Other records under your DNS can also cause deliverability issues if they are either incorrectly added, contain broken links or lookup references, or cause conflict with other records that are utilized for the email delivery process. Identifying these issues can be incredibly tedious to do manually, so thankfully there are plenty of tools that you can utilize in order to perform a complete breakdown of the health of your DNS.
The primary tool I recommend for everyone to start with when attempting to troubleshoot delivery issues is to run their sender domain through a tool called MxToolBox. Specifically under MxToolBox, I recommend utilizing their “Domain Health” check under their Supertool section of the website, as this tool essentially combines a bunch of their other specific record checking tools into one comprehensive test.
This test specifically will outline everything that does not comply with the generally accepted syntax of how your DNS records should be set up. To just define ‘syntax’ in this context, this term applies to what the general guidelines are for the Domain Name System and how records should be structured under a server in order to make it easier for everyone accessing these records to know what to look for.
These standards help make things easier for mail servers to connect with one another, but some of these standards do not need to 100% match what is expected, so MxToolBox will simply make you aware that these do not fit the standard guidelines by highlighting these records with a yellow indicator button.
An example of an average, healthy sender domain typically will look something like this:
Please note: I have blocked out the host addresses for security reasons, but this column will contain the actual host address that MxToolBox is throwing an error or warning about.
While there are 9 errors presented here, these are mostly syntax warnings that you wouldn’t need to worry about for standard email outreach. Some of these issues you can fix or troubleshoot yourself, but others will require you to either contact your DNS provider or ESP provider in order to fix. For each error that pops up, clicking on the blue links to the right hand side of the results will bring a more detailed explanation for why this error/warning is being thrown.
What Are Some Common Issues With Your Sender Domain?
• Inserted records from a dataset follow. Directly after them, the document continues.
(** A map over a list that keeps the user modes of every element. *)
Lemma user_modes_map_keep (g : drm_output -> drm_output) (l : list drm_output) :
  (forall o, o ∈ l -> user_modes (g o) = user_modes o) -> user_modes <$> map g l = user_modes <$> l.
Proof.
  intros Hg. induction l as [|o l IH]; [done|]. rewrite map_cons, !fmap_cons, IH.
  - rewrite Hg; [done | by left].
  - intros o' Ho'. apply Hg. by right.
Qed.

Lemma user_modes_update_output s oid f :
  (forall o, o ∈ output_list s -> output_id o = oid -> user_modes (f o) = user_modes o) ->
  user_modes <$> output_list (update_output s oid f) = user_modes <$> output_list s.
Proof.
  intros Hf. unfold update_output. cbn [output_list set_outputs]. apply user_modes_map_keep.
  intros o Ho. destruct (Z.eqb_spec (output_id o) oid); [by apply Hf | done].
Qed.

(** The output [find_output] returns is the only one with its identifier
    when the identifiers are distinct. *)
Lemma find_output_unique s oid o0 o :
  NoDup (output_id <$> output_list s) -> find_output s oid = Some o0 ->
  o ∈ output_list s -> output_id o = oid -> o = o0.
Proof.
  intros Hnd Hf Ho Hid. pose proof (find_output_id _ _ _ Hf) as Hid0.
  apply find_first_Some in Hf as [Ho0 _].
  apply list_elem_of_lookup in Ho as [i Hi]. apply list_elem_of_lookup in Ho0 as [j Hj].
  assert (i = j) as ->; [|congruence].
  apply (NoDup_lookup _ i j oid Hnd); rewrite list_lookup_fmap; [rewrite Hi | rewrite Hj]; cbn; congruence.
Qed.

(** ** Framebuffers *)

Lemma umodes_step_fb_create s : umodes_step s (drm_framebuffer_create s).1.
Proof.
  unfold drm_framebuffer_create. pose proof (modes_kept_get (crtc_idr s) OBJ_FB) as Hk.
  destruct (drm_idr_get _ _). by split.
Qed.

Lemma umodes_step_fb_destroy s fb :
  crtc_idr s !! fb <> Some OBJ_MODE -> umodes_step s (drm_framebuffer_destroy s fb).
Proof. intros Hfb. split; [done | by apply modes_kept_put]. Qed.

(** [drm_fb_release]'s loop over identifiers none of which is a mode. *)
Lemma umodes_step_release_fold l s :
  Forall (fun id => crtc_idr s !! id <> Some OBJ_MODE) l ->
  umodes_step s (fold_left drm_framebuffer_destroy l s).
Proof.
  revert s. induction l as [|x l IH]; intros s Hl; [done|]. apply Forall_cons in Hl as [Hx Hl].
  cbn [fold_left]. trans (drm_framebuffer_destroy s x); [by apply umodes_step_fb_destroy|].
  apply IH. eapply Forall_impl; [exact Hl|]. intros id Hid. cbn. unfold drm_idr_put.
  destruct (decide (id = x)) as [->|Hne]; [by rewrite lookup_delete_eq | by rewrite lookup_delete_ne].
Qed.

(** A framebuffer identifier of a well-formed store is not a mode. *)
Lemma fb_not_mode s id : config_wf s -> id ∈ fb_id <$> fb_list s -> crtc_idr s !! id <> Some OBJ_MODE.
Proof. intros Hwf Hid. by rewrite (wf_registered s OBJ_FB id Hwf). Qed.

(** ** User modes *)

Lemma wf_output_ids s : config_wf s -> NoDup (output_id <$> output_list s).
Proof. intros Hwf. apply config_wf_iff in Hwf as [_ Hw]. by destruct (Hw OBJ_OUTPUT). Qed.

Lemma map_update_other (f : drm_output -> drm_output) oid l :
  oid ∉ output_id <$> l -> map (fun o => if output_id o =? oid then f o else o) l = l.
Proof.
  induction l as [|x l IH]; intros Hl; [done|]. rewrite fmap_cons, not_elem_of_cons in Hl.
  cbn. destruct (Z.eqb_spec (output_id x) oid); [by destruct Hl | by rewrite IH; [|apply Hl]].
Qed.

(** Updating the output [oid] replaces its user modes in place in the
    listing of all user modes. *)
Lemma listed_modes_update_output s oid o f :
  NoDup (output_id <$> output_list s) -> find_output s oid = Some o ->
  exists pre post, listed_modes s = pre ++ user_modes o ++ post /\
    listed_modes (update_output s oid f) = pre ++ user_modes (f o) ++ post.
Proof.
  intros Hnd Hf. pose proof (find_output_id _ _ _ Hf) as Hid. apply find_first_Some in Hf as [Ho _].
  apply list_elem_of_split in Ho as (l1 & l2 & Hs).
  unfold listed_modes, update_output. cbn [output_list set_outputs]. rewrite Hs in Hnd |- *.
  rewrite fmap_app, fmap_cons, Hid in Hnd. apply NoDup_app in Hnd as (_ & Hdis & Hnd2).
  apply NoDup_cons in Hnd2 as [Hn2 _].
  assert (Hn1 : oid ∉ output_id <$> l1) by (intros Hin; apply (Hdis oid Hin); by left).
  rewrite (List.map_app (fun o' : drm_output => if output_id o' =? oid then f o' else o')). cbn [map].
  rewrite (map_update_other f oid l1 Hn1), (map_update_other f oid l2 Hn2).
  cbv beta. rewrite Hid, Z.eqb_refl.
  exists (concat (user_modes <$> l1)), (concat (user_modes <$> l2)).
  by rewrite !fmap_app, !fmap_cons, !concat_app, !concat_cons.
Qed.

Lemma modes_owned_cons_zero m l md : modes_owned m l -> mode_id md = 0 -> modes_owned m (md :: l).
Proof.
  intros [Hall Hnd] H0. split; [by apply Forall_cons; split; [left|] |].
  rewrite fmap_cons, filter_cons, H0. case_decide; [congruence | done].
Qed.

(** A mode with a fresh identifier, registered as it is attached. *)
Lemma modes_owned_cons_fresh m l md :
  modes_owned m l -> m !! mode_id md = None -> mode_id md <> 0 ->
  modes_owned (<[mode_id md := OBJ_MODE]> m) (md :: l).
Proof.
  intros [Hall Hnd] Hfree H0. split.
  - constructor; [right; apply lookup_insert_eq|].
    eapply Forall_impl; [exact Hall|]. intros md' [Hz|Hm]; [by left | right].
    rewrite lookup_insert_ne; [done|]. intros Heq. rewrite Heq in Hfree. congruence.
  - rewrite fmap_cons, filter_cons. case_decide; [|done]. constructor; [|done].
    intros (_ & [md' [Hid Hin]]%list_elem_of_fmap)%list_elem_of_filter.
    rewrite Forall_forall in Hall. destruct (Hall md' Hin) as [Hz|Hm]; congruence.
Qed.

(** Removing a mode and releasing its identifier. *)
Lemma modes_owned_remove m l md : modes_owned m (md :: l) -> modes_owned (delete (mode_id md) m) l.
Proof.
  intros [Hall Hnd]. apply Forall_cons in Hall as [_ Hall].
  rewrite fmap_cons, filter_cons in Hnd.
  assert (Hout : mode_id md <> 0 -> (mode_id md ∉ filter (fun id => id <> 0) (mode_id <$> l)) /\
                   NoDup (filter (fun id => id <> 0) (mode_id <$> l))).
  { intros Hz. case_decide; [by apply NoDup_cons in Hnd | done]. }
  split.
  - apply Forall_forall. intros md' Hin. rewrite Forall_forall in Hall.
    destruct (decide (mode_id md' = 0)) as [Hz|Hz]; [by left | right].
    destruct (Hall md' Hin) as [?|Hm]; [done|].
    rewrite lookup_delete_ne; [done|]. intros Heq.
    destruct (Hout ltac:(congruence)) as [Hni _]. apply Hni, list_elem_of_filter.
    split; [congruence|]. apply list_elem_of_fmap. by exists md'.
  - destruct (decide (mode_id md = 0)) as [Hz|Hz]; [|apply Hout, Hz].
    case_decide; [done | exact Hnd].
Qed.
When you run your sender domain through this tool, always be on the lookout for anything that is marked in red as a problem, as this is an indication a record is not working correctly and needs to be corrected.
Also, always be on the lookout for any type of issues being thrown by your SPF and DMARC records, since any properly setup SPF or DMARC record will not show up at all when you perform a health test on your domain, so it’s a good sign when there is no traces of these records coming up.
To verify that your DKIM record is properly setup is a bit more difficult since it is not as easy to read DKIM records via tools such as this. My recommendation to check if everything is properly set up is to simply send an email to yourself, then look at the email header to see if there is any mention of DKIM in it. If it is present in your email, everything is set up properly.
Any other issues marked as red will require your attention to fix or troubleshoot, so if an issue is present that you are unsure about, try reading into MxToolBox’s explanation on the error that can be found on the right hand side of each result that gets thrown.
Email issues with your sender domain can sideline entire outreach campaigns and cost you valuable time when attempting to grow your business and make new connections with your audience. While it is impossible to completely avoid deliverability issues over time, there are plenty of resources available to help isolate and resolve these issues in a quick and timely manner.